TO DO =
Go through the entries, filter for the word "Theorem", and copy every line that has it.

======== EXTRACTED DATA ========

(** X14. A difference in enabled alone, under the v3 schema: when url is
    set, state is "present" and the endpoint found has another enabled
    value than the flag, a run outside check mode makes exactly one
    update_endpoint call and reports changed=True; the keywords of that
    call do not include enabled, so the call does not carry the value
    that differs. *)
Theorem enabled_difference_is_not_sent (cloud : Cloud) (params : Dict)
    (svc cur : Dict) (sid eid e u : PyVal) :
  truthy (dict_get params "url" PNone) = true ->
  dict_get params "state" PNone = PStr "present" ->
  search_services cloud (desired_service_filters params) = Returns [svc] ->
  svc !! "id" = Some sid ->
  search_endpoints cloud
    (endpoint_filters sid (dict_get params "interface" PNone))
  = Returns [cur] ->
  cur !! "id" = Some eid ->
  cur !! "enabled" = Some e ->
  e <> PBool (effective_enabled params) ->
  cur !! "url" = Some u ->
  main cloud params false
  = ([Csearch_services (desired_service_filters params);
      Csearch_endpoints
        (endpoint_filters sid (dict_get params "interface" PNone));
      Cupdate_endpoint eid (desired_update_kwargs params)],
     match update_endpoint cloud eid (desired_update_kwargs params) with
     | Returns _ => Exited true
     | Raises msg => Failed msg
     end)
  /\ desired_update_kwargs params !! "enabled" = None.
Proof.
  intros Hu Hst Hs Hid He Heid Hen Hne Hcu. split.
  - rewrite (main_found cloud params false svc sid [cur] (Some cur) Hs Hid He)
      by (right; by exists cur).
    assert (Hc : computed_changed (Some cur) params = ([], Ret true)).
    { unfold computed_changed.
      rewrite (check_changes_v3 cur _ _ _ _ _ _ e u Hu Hen Hcu).
      apply py_ne_true in Hne. by rewrite Hne. }
    rewrite (main_tail_changed_present _ _ _ _ Hst Hc).
    rewrite Hu, (getattr_Some _ _ _ Heid), mbind_mret.
    by destruct (update_endpoint cloud eid _) as [[]|msg].
  - unfold desired_update_kwargs, update_kwargs. by simplify_map_eq.
Qed.

Lemma enabled_difference_is_not_sent_witness :
  let params :=
    AnsibleModule_params argument_spec
      (<["enabled" := PBool false]> example_v3_task) in
  mutations
    (main (directory_cloud [keystone_service] [keystone_v3_endpoint] (Returns tt))
       params false)
  = [Cupdate_endpoint (PStr "e1") (desired_update_kwargs params)]
  /\ desired_update_kwargs params !! "enabled" = None.
Proof.
  intros params.
  destruct (enabled_difference_is_not_sent
              (directory_cloud [keystone_service] [keystone_v3_endpoint] (Returns tt))
              params keystone_service keystone_v3_endpoint
              (PStr "s1") (PStr "e1") (PBool true)
              (PStr "http://server:5000/v3")) as [Hrun Hkw].
  - vm_compute. reflexivity.
  - vm_compute. reflexivity.
  - vm_compute. reflexivity.
  - vm_compute. reflexivity.
  - vm_compute. reflexivity.
  - vm_compute. reflexivity.
  - vm_compute. reflexivity.
  - vm_compute. discriminate.
  - vm_compute. reflexivity.
  - split; [by rewrite Hrun|exact Hkw].
Defined.


(* --------------------------------------------------------------------- *)
(* Runs with state "present"                                             *)
(* --------------------------------------------------------------------- *)

(** X15. Nothing to do: with state "present" and one endpoint found that
    the comparison finds unchanged, the run makes no call after the two
    searches and reports changed=False, in check mode or not. *)
Theorem unchanged_present_is_noop (cloud : Cloud) (params : Dict)
    (check_mode : bool) (svc cur : Dict) (sid : PyVal) :
  dict_get params "state" PNone = PStr "present" ->
  search_services cloud (desired_service_filters params) = Returns [svc] ->
  svc !! "id" = Some sid ->
  search_endpoints cloud
    (endpoint_filters sid (dict_get params "interface" PNone))
  = Returns [cur] ->
  computed_changed (Some cur) params = ([], Ret false) ->
  main cloud params check_mode
  = ([Csearch_services (desired_service_filters params);
      Csearch_endpoints
        (endpoint_filters sid (dict_get params "interface" PNone))],
     Exited false).
Proof.
  intros Hst Hs Hid He Hc.
  rewrite (main_found cloud params check_mode svc sid [cur] (Some cur) Hs Hid He)
    by (right; by exists cur).
  by rewrite (main_tail_unchanged_present _ _ _ _ _ Hst Hc).
Qed.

========

EXERCISE OUTPUT =
Theorem enabled_difference_is_not_sent (cloud : Cloud) (params : Dict)
Theorem unchanged_present_is_noop (cloud : Cloud) (params : Dict)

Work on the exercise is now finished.